The GlobalFoundries partnership for the Crolles 300mm expansion is essential context: GlobalFoundries, which operates the world’s only other major FD-SOI production fab (in Dresden, Germany), is partnering with STMicro to expand 300mm FD-SOI production at Crolles under France 2030 and European Chips Act funding. This creates a transatlantic FD-SOI production ecosystem — Crolles in France, Dresden in Germany, GlobalFoundries fabs in the US — that provides geographic diversity while maintaining the technology leadership that Europe has built.
Key Facts
- FD-SOI production nodes: STMicro offers 28nm and 22nm FD-SOI commercially; CEA-Leti is developing 18nm and 12nm next-generation nodes
- STMicroelectronics: world’s largest FD-SOI volume producer, with Crolles fab processing approximately 11,000 300mm wafers/month (expanding to 20,000+ with France 2030 investment)
- Power advantage: FD-SOI chips consume approximately 40-60% less power than equivalent bulk CMOS at the same feature size
- Body biasing: unique FD-SOI feature allowing real-time voltage tuning of transistor characteristics — unavailable in bulk silicon or FinFET
- Soitec supplies the FD-SOI wafer substrate with its Smart Cut bonding technology — a critical enabling dependency for the entire FD-SOI ecosystem
Why It Matters
FD-SOI is France’s clearest example of a technology where public investment, industrial policy, and long-term R&D have created genuine global competitive advantage — not merely kept pace with Asian and American competitors, but established a distinct technological position that no other country has replicated at scale. For investors, this represents a fundamentally different risk profile than investments in technologies where France is catching up: FD-SOI investments (in STMicro, Soitec, CEA-Leti-derived spinoffs) are defending an existing lead, not creating one from scratch.

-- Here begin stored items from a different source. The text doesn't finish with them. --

(** * entity.py: the knowledge-gap analyzer, embedded and verified

    The script prompts for a URL, fetches the page, sends its text to the
    Cloud Natural Language client, looks every entity up in the Knowledge
    Graph search API and writes [entities_analysis.txt].

    The embedding follows the script function by function.  The network
    services and the Python functions whose output no statement below
    depends on are inputs of the model:
    - the services answer through a [world] record of response functions;
    - [repr] of a non-string JSON value, the HTML parser and the whitespace
      clean-up of the fetched text are the fields of a [runtime] record.
    Python [str] is modelled by [string], holding the UTF-8 encoding of the
    text; Python [float] by [spec_float], the IEEE 754 values of the Standard
    Library, of which the script only uses [<] and fixed-point formatting. *)

From Stdlib Require Import ZArith NArith List String Ascii Bool Lia.
From Stdlib Require Import SpecFloat DecimalString.
From Stdlib Require Import Sorting.Permutation Sorting.Sorted.
From stdpp Require Import base gmap strings list.
Import ListNotations.
Set Warnings "-register-all".

(** ** Exceptions and the two monads *)

(** A raised Python exception: its class name and [str(e)]. *)
Record pyexn := PyExn { exn_class : string; exn_msg : string }.

(** The outcome of code that may raise. *)
Inductive res (A : Type) : Type :=
| Ok (a : A)
| Raise (e : pyexn).
Arguments Ok {A} a.
Arguments Raise {A} e.

Definition res_bind {A B : Type} (c : res A) (k : A -> res B) : res B :=
  match c with
  | Ok a => k a
  | Raise e => Raise e
  end.

Notation "'let*' x ':=' c 'in' k" :=
  (res_bind c (fun x => k))
  (at level 10, x name, c at level 100, k at level 200, only parsing).

(** Code that also updates a state [S] (the buffer of the open file, or the
    files and the console of the process).  The state reached when an
    exception is raised is kept: what was written stays written. *)
Definition ST (S A : Type) : Type := S -> res A * S.

Definition st_ret {S A : Type} (a : A) : ST S A := fun s => (Ok a, s).

Definition st_bind {S A B : Type} (c : ST S A) (k : A -> ST S B) : ST S B :=
  fun s =>
    match c s with
    | (Ok a, s') => k a s'
    | (Raise e, s') => (Raise e, s')
    end.

Definition st_lift {S A : Type} (c : res A) : ST S A := fun s => (c, s).

Notation "'run*' x ':=' c 'in' k" :=
  (st_bind c (fun x => k))
  (at level 10, x name, c at level 100, k at level 200, only parsing).
Notation "c1 >> c2" :=
  (st_bind c1 (fun _ => c2))
  (at level 60, right associativity, only parsing).

(** [for x in l: body x] *)
Fixpoint st_for {S A : Type} (l : list A) (body : A -> ST S unit) : ST S unit :=
  match l with
  | [] => st_ret tt
  | x :: l' => body x >> st_for l' body
  end.

(** [if c: body] *)
Definition st_when {S : Type} (c : bool) (body : ST S unit) : ST S unit :=
  if c then body else st_ret tt.

(** ** Strings *)

Definition nl : string := String (ascii_of_nat 10) "".

(** [s * n] *)
Fixpoint str_repeat (s : string) (n : nat) : string :=
  match n with
  | O => ""
  | S n' => s +:+ str_repeat s n'
  end.

(** [str(n)] of a non-negative [int]. *)
Definition str_of_nat (n : nat) : string := NilZero.string_of_uint (Nat.to_uint n).
Definition str_of_N (n : N) : string := NilZero.string_of_uint (N.to_uint n).

(** [needle in s] on two strings. *)
Definition str_contains (needle s : string) : bool :=
  match String.index 0 needle s with
  | Some _ => true
  | None => false
  end.

(** Number of bytes of the UTF-8 sequence that starts with byte [c]. *)
Definition utf8_width (c : ascii) : nat :=
  let n := nat_of_ascii c in
  if n <? 192 then 1 else if n <? 224 then 2 else if n <? 240 then 3 else 4.

(** ** Floats *)

(** A double, in the canonical form of [valid_binary 53 1024]; on such
    values [SFltb] is the order of the numbers they denote, and every
    comparison with NaN is false. *)
Definition float : Type := spec_float.

(** [x < y] *)
Definition float_lt (x y : float) : bool := SFltb x y.

Definition is_nan (x : float) : bool :=
  match x with
  | S754_nan => true
  | _ => false
  end.

Definition digit_char (d : N) : ascii := ascii_of_N (48 + d).

(** The last [k] decimal digits of [n], most significant first. *)
Fixpoint fixed_digits (k : nat) (n : N) : string :=
  match k with
  | O => ""
  | S k' => fixed_digits k' (n / 10) +:+ String (digit_char (n mod 10)) ""
  end.
(** X29 at the batch of two files whose second file the engine rejects:
    the job ends with status success and progress 50. *)
Lemma processHashJob_progress_witness :
  Jobs.jobs (Handlers.jobStore (self taskMachine)) !! "job-1"
    = Some freshJob ∧
  ∃ j', Jobs.jobs
          (Handlers.jobStore
             (self (Handlers.processHashJob (lib := unixLib) "job-1" "v1"
                      batch batchNames "/in" "/out"
                      (still cleanTree failsOnB) taskMachine).2))
          !! "job-1" = Some j' ∧
        Jobs.Progress j' = 50%Z.
Proof.
  assert (Hjob : Jobs.jobs (Handlers.jobStore (self taskMachine)) !! "job-1"
                 = Some freshJob) by reflexivity.
  split; [exact Hjob|].
  destruct (processHashJob_progress_is_that_of_the_last_hashed_file
              (lib := unixLib) (still cleanTree failsOnB) taskMachine
              "job-1" "v1" batch batchNames "/in" "/out" freshJob Hjob)
    as (j' & Hj & Hp).
  exists j'. split; [exact Hj|]. etrans; [exact Hp|].
  vm_compute. reflexivity.
Defined.

End MoreExamples.
(** C4, as stated, fails: an array property that declares no items keeps the
    type array. *)
Lemma array_without_items_keeps_array :
  exists model parsed,
    parse Examples.untitledSchema = Returned model
    /\ nth_error (properties model) 2 = Some parsed
    /\ name parsed = "tags"
    /\ isArray parsed = true
    /\ type parsed = "array".
Proof.
  eexists. eexists. split; [reflexivity|]. cbn.
  split; [reflexivity|]. repeat split.
Qed.

(** C4, amended: a parsed property whose isArray flag is true has the type
    resolved from the items of its schema when the schema declares items; its
    type is array only when no items are declared or the items resolve to
    array themselves. *)
Theorem array_type_is_items_type (schema : JSONSchema) :
  schema_type schema = "object" ->
  exists model,
    parse schema = Returned model
    /\ forall i pname prop,
         nth_error (listOr (schema_properties schema)) i = Some (pname, prop) ->
         exists parsed,
           nth_error (properties model) i = Some parsed
           /\ (isArray parsed = true ->
               (forall items, prop_items prop = Some items ->
                              type parsed = resolveType items)
               /\ (type parsed = "array" ->
                   prop_items prop = None
                   \/ exists items, prop_items prop = Some items
                                    /\ resolveType items = "array")).
Proof.
  intros Hty. eexists. split; [apply parse_object, Hty|]. cbn [properties].
  intros i pname prop Hnth. eexists. split; [apply parseProperties_nth, Hnth|].
  unfold parseProperty; cbn [isArray type]. intros Harr. rewrite Harr.
  destruct (prop_items prop) as [items|].
  - split.
    + intros items' Heq. now injection Heq as <-.
    + intros Hres. right. exists items. now split.
  - split; [discriminate|]. intros _. now left.
Qed.

Lemma array_type_is_items_type_witness :
  schema_type Examples.untitledSchema = "object"
  /\ exists model,
       parse Examples.untitledSchema = Returned model
       /\ forall i pname prop,
            nth_error (listOr (schema_properties Examples.untitledSchema)) i
            = Some (pname, prop) ->
            exists parsed,
              nth_error (properties model) i = Some parsed
              /\ (isArray parsed = true ->
                  (forall items, prop_items prop = Some items ->
                                 type parsed = resolveType items)
                  /\ (type parsed = "array" ->
                      prop_items prop = None
                      \/ exists items, prop_items prop = Some items
                                       /\ resolveType items = "array")).
Proof.
  split; [reflexivity|].
  apply (array_type_is_items_type Examples.untitledSchema).
  reflexivity.
Defined.

(** The array of strings of the example resolves to its element type. *)
Example emails_parsed :
  option_map (fun m => nth_error (properties m) 1)
    (match parse Examples.untitledSchema with
     | Returned m => Some m
     | Thrown _ => None
     end)
  = Some (Some (mkParsedProperty "emails" "string" None true true None None)).
Proof. reflexivity. Qed.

The central risk is market adoption pace. FD-SOI’s advantages are clearest in the IoT, automotive, and RF markets; its adoption in high-performance computing (data center, AI chips) has been limited because FinFET technology from TSMC dominates that segment. If AI-driven demand continues to dominate semiconductor investment and the IoT/automotive markets grow more slowly than projected, FD-SOI’s market could prove smaller than the France 2030 investment scale requires. However, the automotive electrification wave — which requires billions of power-efficient automotive-grade chips — is creating exactly the demand environment where FD-SOI’s advantages are most pronounced, providing a structural tailwind for the 2025-2030 investment period.